Re: SQL Humor

From: Paul <paul_at_test.com>
Date: Fri, 19 Aug 2005 14:27:16 +0100
Message-ID: <4305e248$0$22929$ed2619ec_at_ptn-nntp-reader01.plus.net>


Mike Hodgson wrote:
> select * from InsuranceBrokers b
> where broker_id in
> (
> select distinct broker_id from InsurancePolicies p
> where p.inception_date > '20050101'
> )
...
> Best case scenario for EXISTS(), the first policy row for that broker
> started this year so that broker is included in the result set (scan 1
> row out of 80000); worst case scenario, the only policy the broker owns
> that started this year was created yesterday (and so has the greatest
> policy_id and so is last in the physical order of rows in the table -
> ie. full index scan; scan 80000 rows out of 80000). For all cases for
> IN() the query engine needs to go through every policy row that (that
> started this year) to compile the distinct list to present back to the
> outer query - i.e. full index scan.

The optimizer should be able to recognise that the distinct is unnecessary, so it wouldn't need to go through the whole table.

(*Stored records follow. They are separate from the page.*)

(** Releasing the blob when its count is 0 or 1 drops it. *)
Lemma blob_dereference_run parents children :
  parents = 0 \/ parents = 1 ->
  exists ch, run_op (OpDereference h) (blob_db h blob parents children) =
    Ok (mkDatabase {[emptyHash := set_children ch metaroot]} emptyHash h ∅
          (u16 (32 + u16 (Z.of_nat (length blob))) - (32 + u16 (Z.of_nat (length blob)))) 0 ∅ ws 0, inr tt).
Proof.
  intros Hp. cbn [run_op]. unfold Dereference. rewrite bool_decide_false by done. set (db := blob_db h blob parents children).
  rewrite (sm_bind_ok _ _ _ db tt) by done. rewrite (sm_bind_ok _ _ _ db (d_nodes db)) by done. generalize (size (d_nodes db)). intros fuel.
  cbn [db_dereference]. set (m := release_count h (set_children children metaroot)).
  assert (exists ch, m = set_children ch metaroot) as [ch Em].
  { unfold m, release_count. case_bool_decide; [|by eexists]. by eexists. }
  exists ch. rewrite (sm_bind_ok _ _ _ (with_nodes (insert emptyHash m) db) tt).
  2:{ unfold release_child. apply (update_node_run emptyHash (release_count h)). simpl. by rewrite lookup_insert_ne, lookup_singleton_eq by done. }
  rewrite Em. replace (with_nodes (insert emptyHash (set_children ch metaroot)) db) with (blob_db h blob parents ch).
  2:{ unfold db, blob_db, with_nodes. simpl. f_equal. by rewrite insert_insert_ne, insert_singleton_eq by done. }
  clear db m Em. set (db := blob_db h blob parents ch). rewrite (sm_bind_ok _ _ _ db (d_nodes db)) by done.
  assert (d_nodes db !! h = Some (blob_node blob parents)) as -> by (simpl; by rewrite lookup_insert_eq). cbv zeta.
  replace (if bool_decide (0 < c_parents (blob_node blob parents)) then _ else _) with (blob_node blob 0) by (by destruct Hp as [-> | ->]).
  set (db1 := blob_db h blob 0 ch). rewrite (sm_bind_ok _ _ _ db1 tt).
  2:{ unfold modify, db, db1, blob_db, with_nodes. simpl. by rewrite insert_insert_eq. }
  rewrite bool_decide_true by done. assert (d_nodes db1 !! emptyHash = Some (set_children ch metaroot)) as Hm.
  { simpl. by rewrite lookup_insert_ne, lookup_singleton_eq by done. }
  rewrite (sm_bind_ok _ _ _ (with_oldest emptyHash db1) tt).
  2:{ unfold unlink. rewrite (sm_bind_ok _ _ _ db1 h) by done. rewrite (sm_bind_ok _ _ _ db1 h) by done. rewrite bool_decide_true by done.
      rewrite (sm_bind_ok _ _ _ (with_oldest emptyHash db1) tt) by done. cbn [c_flushNext blob_node]. rewrite (update_node_run emptyHash _ (with_oldest emptyHash db1) _ Hm).
      unfold with_nodes. simpl. do 3 f_equal. by rewrite insert_insert_ne, insert_singleton_eq by done. }
  rewrite (sm_bind_ok _ _ _ (with_oldest emptyHash db1) []) by (unfold childs; cbn [c_node c_children blob_node]; by rewrite map_order_empty).
  rewrite (sm_bind_ok _ _ _ (with_oldest emptyHash db1) tt) by done. unfold drop_node.
  rewrite (sm_bind_ok _ _ _ (with_nodes (delete h) (with_oldest emptyHash db1)) tt) by done.
  unfold modify, add_size, with_nodes. simpl. do 4 f_equal. rewrite delete_insert_eq, delete_id; [done|]. by rewrite lookup_singleton_ne.
Qed.

Lemma blob_references_run k rest : forall j children g, exists children' g',
  db_run (replicate k (OpReference h emptyHash) ++ rest) (blob_db h blob (u16 j) children) g =
    db_run rest (blob_db h blob (u16 (j + Z.of_nat k)) children') g' /\ g_held g' h = g_held g h + Z.of_nat k.
Proof.
  induction k as [|k IH]; intros j children g.
  { exists children, g. rewrite !Z.add_0_r. done. }
  cbn [replicate app db_run]. rewrite blob_reference_run. cbn [mbind outcome_bind].
  assert (u16 (u16 j + 1) = u16 (j + 1)) as -> by apply Zplus_mod_idemp_l.
  destruct (IH (j + 1) (<[h := u16 (default 0 (children !! h) + 1)]> children) (ghost_after (OpReference h emptyHash) (blob_db h blob (u16 j) children) g))
    as (ch & g' & E & Eh). exists ch, g'. rewrite E, Eh. cbn [ghost_after].
  rewrite (bool_decide_true (emptyHash = emptyHash)) by done. cbn [g_held]. rewrite bool_decide_true by done. split; [do 3 f_equal|]; lia.
Qed.
End limits.
(** ** The theorems *)

(** C9: safety.  From any disk that is closed under references, every sequence of
    insertions, references, dereferences, caps, commits and preimages runs without a panic
    or a hang, whichever of the batch writes fail, and afterwards everything that a held
    root leads to can be read with its content.  The sequence keeps to the contract
    [legal_run]: a node is inserted after the nodes it refers to and under the hash of its
    content, what is referenced can be read, what is released is held, the 16-bit counts
    and sizes do not overflow, and no operation is made once a failed commit has left the
    read lock taken. *)
Theorem gc_safe `{MapOrder} content rank disk ws L ops :
  disk_ok content disk L -> legal_run content rank ops (NewDatabase disk ws) (no_roots L) ->
  exists db g, db_run ops (NewDatabase disk ws) (no_roots L) = Ok (db, g) /\
    forall root x, 0 < g_held g root -> length root = HashLength -> leads (g_links g) root x -> x <> emptyHash ->
      db_Node x db = Ok (db, inr (content x)).
Proof.
  intros Hd Hl. destruct (run_keeps content rank ops _ _ _ (new_tracked content rank disk ws L Hd) Hl) as (db & g & l & E & T).
  exists db, g. split; [done|]. intros root x Hh Hlen Hx Hz.
  destruct (leads_known content rank _ _ _ _ _ (tk_inv _ _ _ _ _ T) Hx Hlen (tracked_root _ _ _ _ _ _ T Hh)).
  by eapply known_read; [apply T|..].
Qed.

(** C16: liveness.  After any such sequence, whichever of its writes failed, if no lock
    is left, [Commit] of a root that is held returns.  It succeeds if none of the writes
    still to come fails; and when it succeeds, a database opened on the disk alone reads
    everything the root leads to. *)
Theorem commit_durable `{MapOrder} content rank disk ws L ops db g root :
  disk_ok content disk L -> legal_run content rank ops (NewDatabase disk ws) (no_roots L) ->
  db_run ops (NewDatabase disk ws) (no_roots L) = Ok (db, g) -> d_readers db = 0 -> root <> emptyHash ->
  0 < g_held g root -> length root = HashLength ->
  exists db' r, db_Commit root db = Ok (db', r) /\ (false ∉ d_writes db -> r = inr tt) /\
    (r = inr tt -> forall ws' x, leads (g_links g) root x -> x <> emptyHash ->
       let db'' := NewDatabase (d_disk db') ws' in db_Node x db'' = Ok (db'', inr (content x))).
Proof.
  intros Hd Hl Hrun Hr Hz Hh Hlen. destruct (run_keeps content rank ops _ _ _ (new_tracked content rank disk ws L Hd) Hl) as (db1 & g1 & l & E & T).
  rewrite Hrun in E. injection E as <- <-. pose proof (tk_inv _ _ _ _ _ T) as I.
  pose proof (@Commit_ok _ content rank db _ l root (conj I Hr) Hz) as Hc. pose proof (calm_Commit root db) as Hcalm.
  unfold wp in Hc. destruct (db_Commit root db) as [[db' r]| | |]; try done. destruct Hc as (l' & I' & _ & Hres).
  exists db', r. split_and!; [done|by intros Hw; destruct (Hcalm Hw) as [_ [[] ->]]|]. intros -> ws' x Hx Hxz. destruct Hres as [_ Hroot].
  assert (on_disk db' root) as Hdr.
  { apply Hroot. destruct (tracked_root _ _ _ _ _ _ T Hh) as [Hin|?]; [left|by right]. apply (inv_dom _ _ _ _ _ I). right. by rewrite app_nil_r. }
  assert (length x = HashLength /\ on_disk db' x) as [Hxl [b Hb]].
  { clear - I' Hx Hlen Hdr. induction Hx as [h|h c x Hc Hx IH]; [done|]. apply IH; [by eapply inv_length|by eapply (inv_closed _ _ _ _ _ I')]. }
  cbv zeta. rewrite db_Node_run. simpl. rewrite lookup_singleton_ne by done. by rewrite Hb, (inv_content _ _ _ _ _ I' x b).
Qed.

Lemma overflow_run `{MapOrder} ws h blob k :
  h <> emptyHash -> Z.of_nat k = 65536 ->
  exists db g, db_run (OpInsert h blob (inr blob) :: replicate k (OpReference h emptyHash) ++ [OpDereference h])
      (NewDatabase ∅ ws) (no_roots (fun _ => [])) = Ok (db, g) /\
    g_held g h = 65535 /\ db_Node h db = Ok (db, inl ErrNotFound).
Proof.
  intros Hz Hk. cbn [db_run]. rewrite blob_insert_run by done. cbn [mbind outcome_bind].
  set (g0 := ghost_after _ _ _). assert (g_held g0 h = 0) as Hg0 by (unfold g0; simpl; by case_bool_decide).
  destruct (blob_references_run ws h blob Hz k [OpDereference h] 0 ∅ g0) as (ch & g & E & Hg).
  change (u16 0) with 0 in E. rewrite E. rewrite Hk in *. change (u16 (0 + 65536)) with 0. cbn [db_run].
  destruct (blob_dereference_run ws h blob Hz 0 ch) as [ch' ->]; [by left|]. cbn [mbind outcome_bind]. eexists _, _. split; [reflexivity|].
  split; [simpl; rewrite bool_decide_true by done; lia|]. rewrite db_Node_run. cbn [d_nodes]. by rewrite lookup_singleton_ne.
Qed.

(** C40: bounds.  [parents] and the counts of the metaroot have 16 bits: after 65536
    references to a blob, releasing one of them drops the blob, with 65535 still held. *)
Theorem parents_overflow `{MapOrder} ws h blob :
  h <> emptyHash ->
  exists db g, db_run (OpInsert h blob (inr blob) :: replicate (Z.to_nat 65536) (OpReference h emptyHash) ++ [OpDereference h])
      (NewDatabase ∅ ws) (no_roots (fun _ => [])) = Ok (db, g) /\
    g_held g h = 65535 /\ db_Node h db = Ok (db, inl ErrNotFound).
Proof. intros Hz. apply overflow_run; [done|]. rewrite Z2Nat.id; lia. Qed.

(** [insert] adds the size in 16 bits and the removal subtracts it in full: a blob of
    65504 to 65535 bytes leaves the size of the empty cache 65536 too small. *)
Lemma size_drift `{MapOrder} ws h blob :
  h <> emptyHash -> 65504 <= Z.of_nat (length blob) < 65536 ->
  exists db g, db_run [OpInsert h blob (inr blob); OpReference h emptyHash; OpDereference h] (NewDatabase ∅ ws) (no_roots (fun _ => [])) = Ok (db, g) /\
    dom (d_nodes db) = {[emptyHash]} /\ d_nodesSize db = -65536.
Proof.
  intros Hz Hb. cbn [db_run]. rewrite blob_insert_run by done. cbn [mbind outcome_bind]. rewrite blob_reference_run by done. cbn [mbind outcome_bind].
  change (u16 (0 + 1)) with 1. destruct (blob_dereference_run ws h blob Hz 1 (<[h := u16 (default 0 ((∅ : gmap (list Z) Z) !! h) + 1)]> ∅)) as [ch ->]; [by right|].
  cbn [mbind outcome_bind]. eexists _, _. split; [reflexivity|]. cbn [d_nodes d_nodesSize]. split; [by rewrite dom_singleton_L|].
  rewrite (wrapU_small 16 (Z.of_nat _)) by lia. unfold wrapU. change (2 ^ 16) with 65536.
  rewrite <- (Z_mod_plus_full _ (-1)), Z.mod_small; lia.
Qed.

(** When the write of a batch of preimages fails, [Commit] returns the
    error with the read lock held, and every later insertion waits for ever. *)
Theorem commit_lock_leak `{MapOrder} h p root :
  IdealBatchSize < Z.of_nat (length p) ->
  exists db db', run_op (OpPreimage h p) (NewDatabase ∅ [false]) = Ok (db, inr tt) /\
    run_op (OpCommit root) db = Ok (db', inl ErrWrite) /\ forall hash blob n, run_op (OpInsert hash blob n) db' = OutOfFuel.
Proof.
  intros Hp. set (db0 := NewDatabase ∅ [false]). eexists _, _. split_and!.
  - cbn [run_op]. rewrite (sm_bind_ok _ _ _ db0 tt) by done. unfold insertPreimage. rewrite (sm_bind_ok _ _ _ db0 ∅) by done. rewrite (sm_bind_ok _ _ _ db0 0) by done. rewrite lookup_empty. reflexivity.
  - cbn [run_op]. unfold db_Commit. rewrite (sm_bind_ok _ _ _ _ tt eq_refl). rewrite (sm_bind_ok _ _ _ _ _ eq_refl). cbn [with_preimages d_preimages add_readers].
    rewrite insert_empty, map_order_singleton. cbn [put_preimages]. unfold mbind at 1, SM_bind at 1. rewrite bool_decide_true; [reflexivity|].
    simpl. lia.
  - intros hash blob n. done.
Qed.

(** ** Witnesses *)

Definition list_order : MapOrder := {| map_order A m := map_to_list m; map_order_perm A m := reflexivity (map_to_list m) |}.

Definition example_hash : list Z := replicate 32 1.
Definition example_blob : list Z := [7].
Definition example_content : list Z -> list Z := fun _ => example_blob.
Definition example_rank : list Z -> nat := fun _ => 0%nat.
Definition example_ops : list db_op := [OpInsert example_hash example_blob (inr example_blob); OpReference example_hash emptyHash].

Lemma example_nonzero : example_hash <> emptyHash.
Proof. done. Qed.

Lemma example_disk : disk_ok example_content ∅ (fun _ => []).
Proof.
  constructor; [intros h b; by rewrite lookup_empty|intros h c; rewrite lookup_empty; by intros []|by intros h c ?%not_elem_of_nil].
Qed.
Lemma wf_short_slot k c f : wf d g (ShortNode k c f) -> wf_slot d g c.
Proof. inversion 1; subst; [by right; left|by right; right]. Qed.

Lemma coherent_extends n : wf_slot d g n -> coherent d n -> coherent d' n.
Proof.
  induction n as [|v|k c f IH|ch f IH|h] using node_nested_ind; intros Hw Hc; try constructor; inversion Hc; subst; try done.
  - apply IH; [|done]. destruct Hw as [?|[?|Hw]]; try done. by eapply wf_short_slot.
  - intros i c Hi. rewrite Forall_lookup in IH. apply (IH i c Hi); [|by eauto]. destruct Hw as [?|[?|Hw]]; try done. by eapply wf_full_slot.
  - destruct Hw as [?|[?|Hw]]; try done. destruct (wf_hash_resolves h Hw) as (n0 & Hr & _). by eapply stored_extends.
Qed.

Lemma coherent_at_extends force n : wf d g n -> coherent_at d force n -> coherent_at d' force n.
Proof.
  intros Hw Hc. destruct n as [|v|k c f|ch f|h]; simpl in *; try done.
  - destruct Hc as [Hc ?]. split; [|done]. eapply coherent_extends; [|done]. by eapply wf_short_slot.
  - destruct Hc as [Hc ?]. split; [|done]. intros i c Hi. eapply coherent_extends; [|by eauto]. by eapply wf_full_slot.
  - destruct (wf_hash_resolves h Hw) as (n0 & Hr & _). by eapply stored_extends.
Qed.

Lemma saved_extends n : wf_slot d g n -> saved d n -> saved d' n.
Proof.
  induction n as [|v|k c f IH|ch f IH|h] using node_nested_ind; intros Hw Hc; try constructor; inversion Hc; subst; try done;
    destruct Hw as [?|[?|Hw]]; try done.
  - apply IH; [|done]. by eapply wf_short_slot.
  - intros h Hh. apply kept_extends; auto.
  - intros i c Hi. rewrite Forall_lookup in IH. apply (IH i c Hi); [|by eauto]. by eapply wf_full_slot.
  - intros h Hh. apply kept_extends; auto.
Qed.

Lemma saved_at_extends force n : wf d g n -> saved_at d force n -> saved_at d' force n.
Proof.
  intros Hw Hc. destruct n as [|v|k c f|ch f|h]; simpl in *; try done; destruct Hc as [Hc Hcl]; (split; [|intros h Hh; apply kept_extends; auto]).
  - eapply saved_extends; [|done]. by eapply wf_short_slot.
  - intros i c Hi. eapply saved_extends; [|by eauto]. by eapply wf_full_slot.
Qed.
End saved.

(** ** Commit *)

Section commit.
Context `{Keccak} (ol : bool) (g l : Z) (d d' : node_store).
Context (Hdb : db_coherent d) (Hext : extends d d') (Hu : uniform d').

(** The nodes of the events are in the store. *)
Definition ev_holds (ev : list db_event) : Prop :=
  forall h b c, DbInsert h b c ∈ ev -> forall gen, d' h gen = Some (expand (Some h) gen (erase c)).

(** A node that can be referred to: in the old store, or in an event. *)
Definition in_store (y : list Z) : Prop := exists n, d y g = Some n /\ mref false n = HashNode y.
Definition in_events (ev : list db_event) (y : list Z) : Prop := exists b c, DbInsert y b c ∈ ev /\ (32 <= length b)%nat.

Definition event_ok (h b : list Z) (c : node) : Prop :=
  exists force x, encodable d g force x /\ plain x = true /\ erase c = mraw x /\ b = blob (mraw x) /\ h = node_hash x.

(** Every node comes after the nodes it refers to. *)
Fixpoint ordered (ev0 ev : list db_event) : Prop :=
  match ev with
  | [] => True
  | e :: ev =>
      match e with
      | DbInsert h b c => event_ok h b c /\ forall y, y ∈ hash_refs (erase c) -> in_store y \/ in_events ev0 y
      | OnLeaf _ _ => True
      end /\ ordered (ev0 ++ [e]) ev
  end.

Just because the subquery uses "distinct" it doesn't mean that the DBMS must materialise that internally if it's not necessary. Though I guess index statistics may cause it to choose this option if it thinks it would be faster.

If you think about it, both queries are logically identical so it would be possible (at least in theory) for them to use identical query plans, if the query optimizer is clever enough.